▶ **Task prompt**: Your task is to print each entry exactly as written.

▶ **Data for review**:
******************************

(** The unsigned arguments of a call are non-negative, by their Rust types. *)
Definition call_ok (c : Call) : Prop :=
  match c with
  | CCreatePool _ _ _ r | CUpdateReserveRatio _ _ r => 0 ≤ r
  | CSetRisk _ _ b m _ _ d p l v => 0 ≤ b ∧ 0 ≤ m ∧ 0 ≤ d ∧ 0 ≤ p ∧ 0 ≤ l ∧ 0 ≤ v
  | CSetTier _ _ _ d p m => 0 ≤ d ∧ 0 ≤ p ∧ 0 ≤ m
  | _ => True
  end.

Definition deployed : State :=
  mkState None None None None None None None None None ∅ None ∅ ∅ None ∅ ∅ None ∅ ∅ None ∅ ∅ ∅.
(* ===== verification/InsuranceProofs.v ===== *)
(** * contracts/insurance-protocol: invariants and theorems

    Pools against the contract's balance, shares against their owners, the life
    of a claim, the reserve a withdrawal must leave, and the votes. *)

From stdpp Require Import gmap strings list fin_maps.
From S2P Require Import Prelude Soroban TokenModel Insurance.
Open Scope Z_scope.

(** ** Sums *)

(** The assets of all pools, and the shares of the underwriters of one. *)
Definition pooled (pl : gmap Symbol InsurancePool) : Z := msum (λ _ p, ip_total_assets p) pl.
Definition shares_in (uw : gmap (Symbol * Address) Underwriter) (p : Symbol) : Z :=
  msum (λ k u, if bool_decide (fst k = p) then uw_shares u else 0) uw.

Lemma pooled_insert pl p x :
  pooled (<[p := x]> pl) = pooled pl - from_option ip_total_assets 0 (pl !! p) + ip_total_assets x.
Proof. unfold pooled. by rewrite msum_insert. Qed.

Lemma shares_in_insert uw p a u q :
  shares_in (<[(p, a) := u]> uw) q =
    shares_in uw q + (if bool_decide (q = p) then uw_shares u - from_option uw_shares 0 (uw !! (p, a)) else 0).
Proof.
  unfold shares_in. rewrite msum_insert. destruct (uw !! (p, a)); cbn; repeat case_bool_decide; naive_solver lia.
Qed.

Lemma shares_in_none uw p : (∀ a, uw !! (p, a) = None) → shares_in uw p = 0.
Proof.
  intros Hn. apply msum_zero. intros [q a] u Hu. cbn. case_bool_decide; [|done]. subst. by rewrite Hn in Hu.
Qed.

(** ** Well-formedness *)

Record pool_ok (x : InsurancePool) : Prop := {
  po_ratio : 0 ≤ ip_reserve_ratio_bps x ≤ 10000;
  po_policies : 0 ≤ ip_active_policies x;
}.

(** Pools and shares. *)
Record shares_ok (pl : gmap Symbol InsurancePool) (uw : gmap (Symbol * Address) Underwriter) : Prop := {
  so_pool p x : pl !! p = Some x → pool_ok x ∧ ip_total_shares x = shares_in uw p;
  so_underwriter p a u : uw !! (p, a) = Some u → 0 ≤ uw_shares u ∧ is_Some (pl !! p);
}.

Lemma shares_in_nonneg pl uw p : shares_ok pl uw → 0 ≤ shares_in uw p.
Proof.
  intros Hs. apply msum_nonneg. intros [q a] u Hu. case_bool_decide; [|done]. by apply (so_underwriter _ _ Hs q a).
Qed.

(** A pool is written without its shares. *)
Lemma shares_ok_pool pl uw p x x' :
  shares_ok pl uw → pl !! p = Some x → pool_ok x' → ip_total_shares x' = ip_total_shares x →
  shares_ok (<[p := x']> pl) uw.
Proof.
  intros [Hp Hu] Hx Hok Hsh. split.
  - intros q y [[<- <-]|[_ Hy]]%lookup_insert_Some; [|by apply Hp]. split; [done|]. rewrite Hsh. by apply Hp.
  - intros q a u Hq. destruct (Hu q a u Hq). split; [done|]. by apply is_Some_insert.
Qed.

******************************

▶ **Output of the exercise**:
(** The unsigned arguments of a call are non-negative, by their Rust types. *)
Definition call_ok (c : Call) : Prop :=
  match c with
  | CCreatePool _ _ _ r | CUpdateReserveRatio _ _ r => 0 ≤ r
  | CSetRisk _ _ b m _ _ d p l v => 0 ≤ b ∧ 0 ≤ m ∧ 0 ≤ d ∧ 0 ≤ p ∧ 0 ≤ l ∧ 0 ≤ v
  | CSetTier _ _ _ d p m => 0 ≤ d ∧ 0 ≤ p ∧ 0 ≤ m
  | _ => True
  end.

Definition deployed : State :=
  mkState None None None None None None None None None ∅ None ∅ ∅ None ∅ ∅ None ∅ ∅ None ∅ ∅ ∅.
(* ===== verification/InsuranceProofs.v ===== *)
(** * contracts/insurance-protocol: invariants and theorems

    Pools against the contract's balance, shares against their owners, the life
    of a claim, the reserve a withdrawal must leave, and the votes. *)

From stdpp Require Import gmap strings list fin_maps.
From S2P Require Import Prelude Soroban TokenModel Insurance.
Open Scope Z_scope.

(** ** Sums *)

(** The assets of all pools, and the shares of the underwriters of one. *)
Definition pooled (pl : gmap Symbol InsurancePool) : Z := msum (λ _ p, ip_total_assets p) pl.
Definition shares_in (uw : gmap (Symbol * Address) Underwriter) (p : Symbol) : Z :=
  msum (λ k u, if bool_decide (fst k = p) then uw_shares u else 0) uw.

Lemma pooled_insert pl p x :
  pooled (<[p := x]> pl) = pooled pl - from_option ip_total_assets 0 (pl !! p) + ip_total_assets x.
Proof. unfold pooled. by rewrite msum_insert. Qed.

Lemma shares_in_insert uw p a u q :
  shares_in (<[(p, a) := u]> uw) q =
    shares_in uw q + (if bool_decide (q = p) then uw_shares u - from_option uw_shares 0 (uw !! (p, a)) else 0).
Proof.
  unfold shares_in. rewrite msum_insert. destruct (uw !! (p, a)); cbn; repeat case_bool_decide; naive_solver lia.
Qed.

Lemma shares_in_none uw p : (∀ a, uw !! (p, a) = None) → shares_in uw p = 0.
Proof.
  intros Hn. apply msum_zero. intros [q a] u Hu. cbn. case_bool_decide; [|done]. subst. by rewrite Hn in Hu.
Qed.

(** ** Well-formedness *)

Record pool_ok (x : InsurancePool) : Prop := {
  po_ratio : 0 ≤ ip_reserve_ratio_bps x ≤ 10000;
  po_policies : 0 ≤ ip_active_policies x;
}.

(** Pools and shares. *)
Record shares_ok (pl : gmap Symbol InsurancePool) (uw : gmap (Symbol * Address) Underwriter) : Prop := {
  so_pool p x : pl !! p = Some x → pool_ok x ∧ ip_total_shares x = shares_in uw p;
  so_underwriter p a u : uw !! (p, a) = Some u → 0 ≤ uw_shares u ∧ is_Some (pl !! p);
}.

Lemma shares_in_nonneg pl uw p : shares_ok pl uw → 0 ≤ shares_in uw p.
Proof.
  intros Hs. apply msum_nonneg. intros [q a] u Hu. case_bool_decide; [|done]. by apply (so_underwriter _ _ Hs q a).
Qed.

(** A pool is written without its shares. *)
Lemma shares_ok_pool pl uw p x x' :
  shares_ok pl uw → pl !! p = Some x → pool_ok x' → ip_total_shares x' = ip_total_shares x →
  shares_ok (<[p := x']> pl) uw.
Proof.
  intros [Hp Hu] Hx Hok Hsh. split.
  - intros q y [[<- <-]|[_ Hy]]%lookup_insert_Some; [|by apply Hp]. split; [done|]. rewrite Hsh. by apply Hp.
  - intros q a u Hq. destruct (Hu q a u Hq). split; [done|]. by apply is_Some_insert.
Qed.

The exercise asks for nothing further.